Live music, on the other hand, has been booming in the UK. In 2016, concerts contributed upwards of 1 billion to the UK economy, outstretching recorded music (streaming, CDs, and Vinyl; yes people still buy those) by almost £400,000. Nearly 40 million tickets were sold last year to live music events like concerts and festivals that are becoming increasingly popular across the UK. This has led to live music now raking in 25% of the industry’s revenue. So it’s safe to say the likes of Adele and Ed Sheeran are still standing strong.
Live music events have been a staple of UK culture for a long time and over the last 30 years or so they have evolved in size, attendees, and so have the acts they put on show. Now they appear to be in their prime. Festivals and concerts are becoming increasingly popular and younger demographics are becoming hooked on the experience that recorded music just can’t deliver. With a host of massive events across the UK each year it’s no surprise they contribute so much to the industry. Festies have the choice of some major events, such as the reputable Glastonbury, which attracted 175,000 revellers over its 5-day duration.
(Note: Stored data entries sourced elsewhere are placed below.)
Lemma parseHead_ok st data st0 f n : parseHead st data = HOk st0 f n -> frame_new st st0 f /\ n <= zlen data /\ 6 <= n /\ fr_mask f = zslice data (n - 4) n.
Proof.
  unfold parseHead. destruct (zlen data <? 2); [done |]. cbv zeta. set (b0 := znth data 0). set (b1 := znth data 1). destruct (vetFrameHead E st b0 b1) as [st1 []] eqn:Ev; [| done].
  cbn [negb]. destruct (zlen data <? extLen b1) eqn:El; [done |]. destruct (vetPayloadLength E st _ _) as [st2 []] eqn:Ep; [| done]. cbn [negb].
  destruct (zlen data <? extLen b1 + 4) eqn:Eh; [done |]. destruct (_ && awaitsWholeFrame _ _ _ _ _) eqn:Ea; [done |]. intros [= <- <- <-].
  apply vetHead_ok in Ev as (_ & Hc & Hd & Hrsv). apply vetLen_ok in Ep as (_ & Hn). set (op := Z.land b0 0x0F) in *.
  pose proof (extLen_bound b1) as He.
  split; [| split_and!; [lia | lia | cbn; f_equal; lia]]. assert (Hop0 : 0 <= op) by (apply Z.land_nonneg; right; lia).
  apply mkFrameNew; cbn [fr_remaining fr_maskOff fr_ctrl fr_op]; [lia | done | done | | | | |].
  - intros Hop. destruct (Hc Hop) as [H1 _]. split; [| by rewrite (proj2 (Z.leb_le _ _) Hop)].
    unfold payloadLen. fold b1. unfold extLen. unfold wsMaxControlPayload in *. rewrite (proj2 (Z.eqb_neq (Z.land b1 0x7F) 126)), (proj2 (Z.eqb_neq (Z.land b1 0x7F) 127)) by lia. cbn. lia.
  - intros Hop. rewrite (proj2 (Z.leb_gt _ _) Hop). cbn [negb andb]. rewrite (proj2 (Z.leb_gt _ _) Hop) in Hn.
    destruct (wl_message st) as [m |] eqn:Em; cbn; rewrite ?Em; (split; [by eexists |]); (split; [auto | lia]).
  - destruct (decide (wsOpClose <= op)) as [Ho | Ho]; [destruct (Hc Ho) as [_ Ho']; lia | destruct (Hd ltac:(lia)) as [Ho' _]; unfold wsOpBinary, wsOpPong in *; lia].
  - intros op' c. destruct (negb (wsOpClose <=? op) && _) eqn:Eb; [| by left]. cbn. intros [= <- <-]. right. apply andb_true_iff in Eb as [Eo Em].
    destruct (Hd ltac:(lia)) as [Ho Hi]. split; [| intros Hl; by rewrite (Hrsv Hl)]. destruct (wl_message st) as [m |] eqn:Emsg; [done |].
    assert (op <> wsOpContinuation) by (intros Eop; apply Hi in Eop as (? & ?); done). unfold wsOpContinuation, wsOpBinary, wsOpText in *. lia.
  - destruct (negb _ && _); [done | by rewrite with_message_id].
Qed.

Lemma zlen_maskXOR p key : bytes_ok p -> key_ok key -> zlen (maskXOR E p key) = zlen p.
Proof. intros Hp Hk. by rewrite maskXOR_spec, zlen_maskTail. Qed.

Lemma complete_continue st fin op n mask rest : bytes_ok rest -> key_ok mask -> wl_frame st = None -> 0 <= n -> (wsOpClose <= op -> n <= wsMaxControlPayload) -> (op < wsOpClose -> wl_message st <> None) ->
  (if n <=? zlen rest then
     if wsOpClose <=? op then Some (controlFrame E st op (maskXOR E (ztake n rest) mask), true, zdrop n rest)
     else if fin && (zlen (wl_msg st) =? 0) && negb (match wl_message st with Some (_, c) => c | None => false end)
          then Some (finishMessage E st (maskXOR E (ztake n rest) mask), true, zdrop n rest)
     else Some (if fin then finishMessage E (with_msg st (wl_msg st ++ maskXOR E (ztake n rest) mask)) (wl_msg (with_msg st (wl_msg st ++ maskXOR E (ztake n rest) mask)))
                else with_msg st (wl_msg st ++ maskXOR E (ztake n rest) mask), true, zdrop n rest)
   else let '(st, _, rest) := continueFrame E st (mkFrame fin op n mask 0 []) rest in Some (st, false, rest))
  = Some (continueFrame E st (mkFrame fin op n mask 0 []) rest).
Proof.
  intros Hok Hk Hf Hn Hc Hd. pose proof (zlen_nonneg rest). unfold continueFrame. cbn [fr_remaining fr_op fr_ctrl fr_mask fr_maskOff fr_fin]. cbv zeta. destruct (n <=? zlen rest) eqn:En.
  - rewrite Z.min_r, Z.sub_diag by lia. change (wsMaskAt E (ztake n rest) mask 0) with (maskXOR E (ztake n rest) mask). cbn [Z.ltb Z.compare app].
    destruct (wsOpClose <=? op) eqn:Eop.
    + rewrite with_frame_id by done. change (zlen (@nil Z)) with 0. rewrite Z.sub_0_r. do 4 f_equal. unfold ztake at 2. rewrite take_ge; [done |].
      pose proof (zlen_maskXOR (ztake n rest) mask ltac:(by apply Forall_take) Hk) as Hl. rewrite zlen_take in Hl by lia. unfold zlen in Hl. lia.
    + assert (Hfr : forall m, with_frame (with_msg st m) None = with_msg st m) by (intros m; by rewrite with_frame_id). rewrite Hfr. destruct fin; cbn [andb]; [| done].
      destruct ((zlen (wl_msg st) =? 0) && _) eqn:E0; [| done]. apply andb_true_iff in E0 as [E0 _].
      assert (Em : wl_msg st = []) by (destruct (wl_msg st) as [| x l]; [done | rewrite zlen_cons in E0; pose proof (zlen_nonneg l); lia]).
      rewrite Em. cbn [app]. rewrite finish_msg by (apply Hd; lia). done.
  - rewrite Z.min_l by lia. replace (0 <? n - zlen rest) with true by lia. done.
Qed.

(** Reading a whole frame at once is reading it piece by piece. *)
Lemma start_head st data : bytes_ok data -> wl_frame st = None -> startFrame E st data =
  match parseHead st data with HNeed => None | HBad st' => Some (st', true, data) | HOk st0 f n => Some (continueFrame E st0 f (zdrop n data)) end.
Proof.
  intros Hok Hf. destruct (parseHead st data) as [| | st0 f n] eqn:Eh; [| | pose proof Eh as Hnew; apply parseHead_ok in Hnew as (Hnew & Hn1 & Hn2 & Hmask)]; revert Eh; unfold parseHead, startFrame; (destruct (zlen data <? 2); [done |]); cbv zeta;
    fold (extLen (znth data 1)); fold (payloadLen data); destruct (vetFrameHead E st _ _) as [st1 []] eqn:Ev; cbn [negb]; try done; try (by intros [= <-]);
    (destruct (zlen data <? extLen (znth data 1)); [done |]); destruct (vetPayloadLength E st _ _) as [st2 []] eqn:Ep; cbn [negb]; try done; try (by intros [= <-]);
    (destruct (zlen data <? extLen (znth data 1) + 4) eqn:El; [done |]); (destruct (_ && awaitsWholeFrame E st _ _ _); [done |]); [done.. |].
  intros [= <- <- <-]. cbn [fr_mask] in Hmask. apply complete_continue; [by apply Forall_drop | | | exact (fn_len _ _ _ Hnew) | intros Hop; by apply (fn_control _ _ _ Hnew) | intros Hop; destruct (fn_data _ _ _ Hnew Hop) as ((m & ->) & _); done].
  - split; [by apply Forall_take, Forall_drop |]. pose proof (extLen_bound (znth data 1)). unfold zslice. rewrite zlen_take; [lia |]. rewrite zlen_drop; lia.
  - by destruct (negb _ && _).
Qed.

(** ** The invariant *)

Definition good (d : Z * bytes) : Prop :=
  (d.1 = wsOpText \/ d.1 = wsOpBinary) /\ (d.1 = wsOpText -> utf8Valid d.2 = true) /\ zlen d.2 <= maxMessageSize E.

(** The frame being read fits where it is collected. *)
Record frame_ok (st : wsLoop) (f : wsFrame) : Prop := mkFrameOk {
  fo_remaining : 0 < fr_remaining f;
  fo_mask : key_ok (fr_mask f);
  fo_off : 0 <= fr_maskOff f;
  fo_control : wsOpClose <= fr_op f -> zlen (fr_ctrl f) + fr_remaining f <= wsMaxControlPayload;
  fo_data : fr_op f < wsOpClose -> (exists m, wl_message st = Some m) /\ zlen (wl_msg st) + fr_remaining f <= maxMessageSize E }.

Record core (st : wsLoop) : Prop := mkCore {
  co_closed : wl_closeQueued st = wc_closed (wl_conn st);
  co_closing : wl_closing st = true -> wl_closeQueued st = true;
  co_msg : wl_message st = None -> wl_msg st = [];
  co_size : zlen (wl_msg st) <= maxMessageSize E;
  co_message : forall op c, wl_message st = Some (op, c) -> (op = wsOpText \/ op = wsOpBinary) /\ (compressionLevel E = 0 -> c = false);
  co_frame : forall f, wl_frame st = Some f -> frame_ok st f;
  co_good : Forall good (wl_delivered st) }.

(** Between two frames everything written is with the connection. *)
Record steady (st : wsLoop) : Prop := mkSteady {
  sd_core : core st;
  sd_outbox : wl_outbox st = [];
  sd_closing : wl_closing st = wl_closeQueued st }.

Lemma maxMessageSize_pos : 0 < maxMessageSize E.
Proof. unfold maxMessageSize, wsDefaultMaxMessageSize. destruct (_ <=? 0) eqn:E0; lia. Qed.

Lemma take_steady st : core st -> steady (takeOutbox st).
Proof.
  intros [H1 H2 H3 H4 H5 H6 H7]. apply mkSteady; [apply mkCore; cbn; try done | done | cbn; destruct (wl_closeQueued st); [done |]; destruct (wl_closing st); [by specialize (H2 eq_refl) | done]].
  - by destruct (wl_closeQueued st).
  - intros f Hf. destruct (H6 f Hf) as [F1 F2 F3 F4 F5]. by apply mkFrameOk.
Qed.

Lemma take_id st : steady st -> takeOutbox st = st.
Proof. intros [_ H1 H2]. destruct st as [? ? ? ? ob cq cl ? ?]; cbn in *. subst ob cl. unfold takeOutbox. cbn. rewrite app_nil_r. by destruct cq. Qed.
Alongside this, the UK boasts Reading/ Leeds festival, Creamfields, Boardmasters, Nass, Womad and many more. While concert gigs from Adele are providing entertainment to 100,000 strong each night, for 3 nights. This level of success throughout the year highlights the strength of the live music sector.
Of course, part of the experience of attending live music isn’t just about seeing your favourite artist (or being dragged along by your other half to something you are really not fussed about!). Live music has changed and evolved over the years to take a greater focus on the overall experience. Music venues of all sizes have now invested in this experience, knowing that not only do customers make a decision about the artist, but they also now make a decision about the venue.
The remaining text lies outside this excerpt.